Binding Orientations, QSAR, and Molecular Design of Thiophene Derivative Inhibitors

Abstract

A theoretical study on binding orientations and quantitative structure-activity relationship of thiophene derivatives as inhibitors towards tubulin has been carried out by using the docking analysis and the comparative molecular field analysis. The appropriate binding orientations and conformations of these compounds interacting with tubulin were revealed by docking study; and a 3D-quantitative structure-activity relationship model showing significant statistical quality and satisfying predictive ability was established, in which the correlation coefficient (R(2)) and cross-validation coefficient (q(2)) are 0.949 and 0.743, respectively.
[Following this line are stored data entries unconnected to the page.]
(** * Runtime leak-detection agent: allocator interposition with the header trick

    A shallow embedding of [temp_advanced_backup/advanced_agent.cpp] (the
    interposed [malloc], [free], [realloc], [calloc], the table of live
    allocations, the leak scanner and the event ring) and of the publication
    routine of [monitor/agent.cpp].

    Conventions of the embedding:
    - the target is LP64: [size_t], [uint64_t] and pointers are 64 bits wide,
      [int] and [uint32_t] are 32 bits wide.  Integers are [Z] with the
      wrap-around written out ([u32], [u64], [i32]);
    - pointers are addresses in [Z]; [nullptr] is address [0];
    - memory is a flat byte-addressed store, a [gmap Z byte]; a byte that was
      never written reads as [x00].  Multi-byte fields are little-endian;
    - the underlying allocator, the clocks and the identity of the calling
      thread are external: they are the fields of a [Platform], which the
      agent state threads through as [world];
    - the function pointers [real_malloc], [real_free], [real_realloc] are
      taken as bound (every entry point binds the one it calls before it
      calls it, and the constructor binds them all), so the lazy [dlsym]
      lookups are not part of the state;
    - the real [malloc] and [free] keep their bookkeeping out of band: they
      do not write into the bytes of the blocks they hand out or take back.
      The real [free] is handed the block as it lies in memory at the call,
      so what it does may depend on the bytes it is shown;
    - arguments of type [size_t] and pointers are given in range
      ([0 <= x < 2^64]);
    - text written to [stdout] and [stderr] is not modelled. *)

From Stdlib Require Import ZArith List Lia.
From stdpp Require Import base option list gmap.
From coqutil Require Import Byte Word.LittleEndianList.

Local Open Scope Z_scope.

(** ** Machine integers *)

Definition u32 (x : Z) : Z := x mod 2 ^ 32.
Definition u64 (x : Z) : Z := x mod 2 ^ 64.
(** Conversion to a signed 32-bit [int] (two's complement). *)
Definition i32 (x : Z) : Z := (x + 2 ^ 31) mod 2 ^ 32 - 2 ^ 31.
Definition i64 (x : Z) : Z := (x + 2 ^ 63) mod 2 ^ 64 - 2 ^ 63.

(** ** Byte-addressed memory *)

Definition load_byte (m : gmap Z byte) (a : Z) : byte :=
  default Byte.x00 (m !! a).

Fixpoint load_bytes (n : nat) (m : gmap Z byte) (a : Z) : list byte :=
  match n with
  | O => []
  | S k => load_byte m a :: load_bytes k m (a + 1)
  end.

Fixpoint store_bytes (m : gmap Z byte) (a : Z) (bs : list byte) : gmap Z byte :=
  match bs with
  | [] => m
  | b :: rest => store_bytes (<[a := b]> m) (a + 1) rest
  end.

(** An [n]-byte little-endian unsigned field at address [a]. *)
Definition load_le (n : nat) (m : gmap Z byte) (a : Z) : Z :=
  le_combine (load_bytes n m a).

Definition store_le (n : nat) (m : gmap Z byte) (a : Z) (v : Z) : gmap Z byte :=
  store_bytes m a (le_split n v).

(** [memcpy(dst, src, n)]: the source bytes are read, then written. *)
Definition memcpy (m : gmap Z byte) (dst src : Z) (n : Z) : gmap Z byte :=
  store_bytes m dst (load_bytes (Z.to_nat n) m src).

(** [memset(dst, c, n)]. *)
Definition memset (m : gmap Z byte) (dst : Z) (c : Z) (n : Z) : gmap Z byte :=
  store_bytes m dst (repeat (byte.of_Z c) (Z.to_nat n)).

(** ** A small state monad *)

Definition M (S A : Type) : Type := S -> A * S.

Definition ret {S A} (a : A) : M S A := fun s => (a, s).
Definition bind {S A B} (c : M S A) (k : A -> M S B) : M S B :=
  fun s => let (a, s') := c s in k a s'.
Definition gets {S A} (f : S -> A) : M S A := fun s => (f s, s).
Definition modify {S} (f : S -> S) : M S unit := fun s => (tt, f s).
Definition when {S} (b : bool) (c : M S unit) : M S unit :=
  if b then c else ret tt.

Notation "'let*' x ':=' c 'in' k" := (bind c (fun x => k))
  (at level 10, x name, c at level 100, k at level 200).
Notation "'run' c 'in' k" := (bind c (fun _ => k))
  (at level 10, c at level 100, k at level 200).

(** ** The platform under the agent *)

Class Platform : Type := {
  world : Type;
  (** the allocator found by [dlsym(RTLD_NEXT, ...)]; it keeps its
      bookkeeping in [world] and returns [0] on failure *)
  real_malloc : Z -> world -> Z * world;
  (** [free] is handed the block as it lies in memory at the call *)
  real_free : Z -> gmap Z byte -> world -> world;
  (** [realloc] moves the bytes of the block, so it sees the memory *)
  real_realloc : Z -> Z -> gmap Z byte -> world -> Z * gmap Z byte * world;
  (** [clock_gettime(CLOCK_MONOTONIC, &ts)]: [(tv_sec, tv_nsec)] *)
  clock_gettime : world -> (Z * Z) * world;
  (** [time(NULL)] *)
  time : world -> Z * world;
  pthread_self : world -> Z;
  (** [__builtin_return_address(0)] *)
  builtin_return_address : world -> Z
}.

(** ** Shared-memory publication

    Both agents publish a record by a short sequence of accesses to the
    mapped buffer.  The sequence is kept as data, in program order, and the
    buffer changes by running it; a fence changes nothing in a sequential
    run, it only orders the stores around it. *)

Inductive ShmOp (R : Type) : Type :=
  | StoreSlot (slot : Z) (r : R)
  | FullFence
  | IncWriteIndex.
Arguments StoreSlot {R} slot r.
Arguments FullFence {R}.
Arguments IncWriteIndex {R}.

Class RingLayout (B R : Type) : Type := {
  ring_write_index : B -> Z;
  ring_set_write_index : Z -> B -> B;
  ring_slots : B -> list R;
  ring_set_slots : list R -> B -> B
}.

(** A store to a slot outside the array (a negative [slot], which takes a
    negative [write_index]) is outside the array.  In the program it lands
    in front of the array, on the header of the buffer itself; the model
    does not follow such a store and leaves the buffer as it is.  What is
    proved below about the contents of a buffer after a publication is
    therefore stated for [0 <= write_index] only, where the slot is inside
    the array. *)
Definition exec_op {B R} `{RingLayout B R} (op : ShmOp R) (b : B) : B :=
  match op with
  | StoreSlot slot r =>
      if 0 <=? slot
      then ring_set_slots (<[Z.to_nat slot := r]> (ring_slots b)) b
      else b
  | FullFence => b
  | IncWriteIndex => ring_set_write_index (i32 (ring_write_index b + 1)) b
  end.

Definition exec_ops {B R} `{RingLayout B R} (ops : list (ShmOp R)) (b : B) : B :=
  fold_left (fun acc op => exec_op op acc) ops b.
The same model was further applied to predict the pIC(50) values for nine congeneric compounds as external test set, and the predictive correlation coefficient R(pred)(2) reaches 0.929, thus the predictive ability of this 3D-quantitative structure-activity relationship model can be further confirmed. Some key structural factors of the compounds responsible for cytotoxicity were discussed in detail. Based on these structural factors, three new compounds with higher activity have been designed, and their cytotoxicities were also predicted by the established 3D-quantitative structure-activity relationship model from comparative molecular field analysis as well as the docking analysis. We hope these theoretical results can be confirmed by experimental work.